Supplied records

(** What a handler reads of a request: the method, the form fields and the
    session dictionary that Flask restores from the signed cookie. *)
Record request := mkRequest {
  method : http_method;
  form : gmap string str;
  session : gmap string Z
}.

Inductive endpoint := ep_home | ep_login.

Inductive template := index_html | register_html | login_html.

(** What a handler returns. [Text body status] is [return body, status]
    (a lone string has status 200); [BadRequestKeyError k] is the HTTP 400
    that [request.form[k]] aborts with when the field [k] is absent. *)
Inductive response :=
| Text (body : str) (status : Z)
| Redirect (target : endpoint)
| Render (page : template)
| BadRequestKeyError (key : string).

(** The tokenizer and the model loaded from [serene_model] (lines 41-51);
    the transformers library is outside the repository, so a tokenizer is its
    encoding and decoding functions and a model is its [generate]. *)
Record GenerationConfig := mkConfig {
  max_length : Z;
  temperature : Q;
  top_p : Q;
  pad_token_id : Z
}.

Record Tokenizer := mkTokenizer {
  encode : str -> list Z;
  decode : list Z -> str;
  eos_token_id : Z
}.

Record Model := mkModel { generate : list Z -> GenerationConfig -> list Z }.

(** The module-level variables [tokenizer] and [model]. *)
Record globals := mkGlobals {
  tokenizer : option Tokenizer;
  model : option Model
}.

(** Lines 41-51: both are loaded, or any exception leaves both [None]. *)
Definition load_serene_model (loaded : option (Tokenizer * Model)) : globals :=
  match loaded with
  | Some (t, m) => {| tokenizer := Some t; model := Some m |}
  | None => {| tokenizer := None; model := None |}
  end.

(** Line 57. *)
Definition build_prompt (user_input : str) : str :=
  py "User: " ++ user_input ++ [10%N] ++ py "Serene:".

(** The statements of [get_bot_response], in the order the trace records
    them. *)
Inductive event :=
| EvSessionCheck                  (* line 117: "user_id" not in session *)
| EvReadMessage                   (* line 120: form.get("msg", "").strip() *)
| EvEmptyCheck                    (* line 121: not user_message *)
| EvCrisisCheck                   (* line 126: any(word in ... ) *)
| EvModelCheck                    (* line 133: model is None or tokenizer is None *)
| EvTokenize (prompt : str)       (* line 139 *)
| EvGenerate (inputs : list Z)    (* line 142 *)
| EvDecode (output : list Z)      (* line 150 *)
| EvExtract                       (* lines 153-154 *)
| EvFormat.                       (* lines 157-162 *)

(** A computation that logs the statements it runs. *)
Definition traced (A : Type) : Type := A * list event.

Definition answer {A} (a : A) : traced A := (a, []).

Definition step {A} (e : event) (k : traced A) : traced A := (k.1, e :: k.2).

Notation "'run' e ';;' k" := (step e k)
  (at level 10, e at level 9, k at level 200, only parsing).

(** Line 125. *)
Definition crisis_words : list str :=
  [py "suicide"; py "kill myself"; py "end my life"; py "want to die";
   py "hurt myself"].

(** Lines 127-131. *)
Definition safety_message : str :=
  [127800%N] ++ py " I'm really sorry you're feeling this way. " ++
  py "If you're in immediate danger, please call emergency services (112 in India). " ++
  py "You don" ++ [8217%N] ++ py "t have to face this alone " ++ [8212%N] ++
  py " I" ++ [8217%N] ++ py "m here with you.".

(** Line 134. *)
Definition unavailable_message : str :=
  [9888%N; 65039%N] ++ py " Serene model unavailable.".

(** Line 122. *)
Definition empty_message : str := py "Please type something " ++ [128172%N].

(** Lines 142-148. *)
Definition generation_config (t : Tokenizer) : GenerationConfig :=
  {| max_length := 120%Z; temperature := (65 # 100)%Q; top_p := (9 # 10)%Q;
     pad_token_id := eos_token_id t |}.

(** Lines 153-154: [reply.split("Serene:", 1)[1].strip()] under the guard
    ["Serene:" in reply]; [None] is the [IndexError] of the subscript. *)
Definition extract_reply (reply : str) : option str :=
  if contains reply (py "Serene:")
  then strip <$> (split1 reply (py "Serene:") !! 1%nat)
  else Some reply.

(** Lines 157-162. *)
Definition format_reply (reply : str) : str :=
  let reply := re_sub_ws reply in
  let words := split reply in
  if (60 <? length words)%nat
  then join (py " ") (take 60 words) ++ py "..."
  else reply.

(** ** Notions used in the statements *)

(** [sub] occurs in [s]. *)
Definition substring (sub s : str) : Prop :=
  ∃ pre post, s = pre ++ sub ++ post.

Exercise aim
Which lines of the data include the string "method"? Copy each of them.

Response to the task
(** What a handler reads of a request: the method, the form fields and the
  method : http_method;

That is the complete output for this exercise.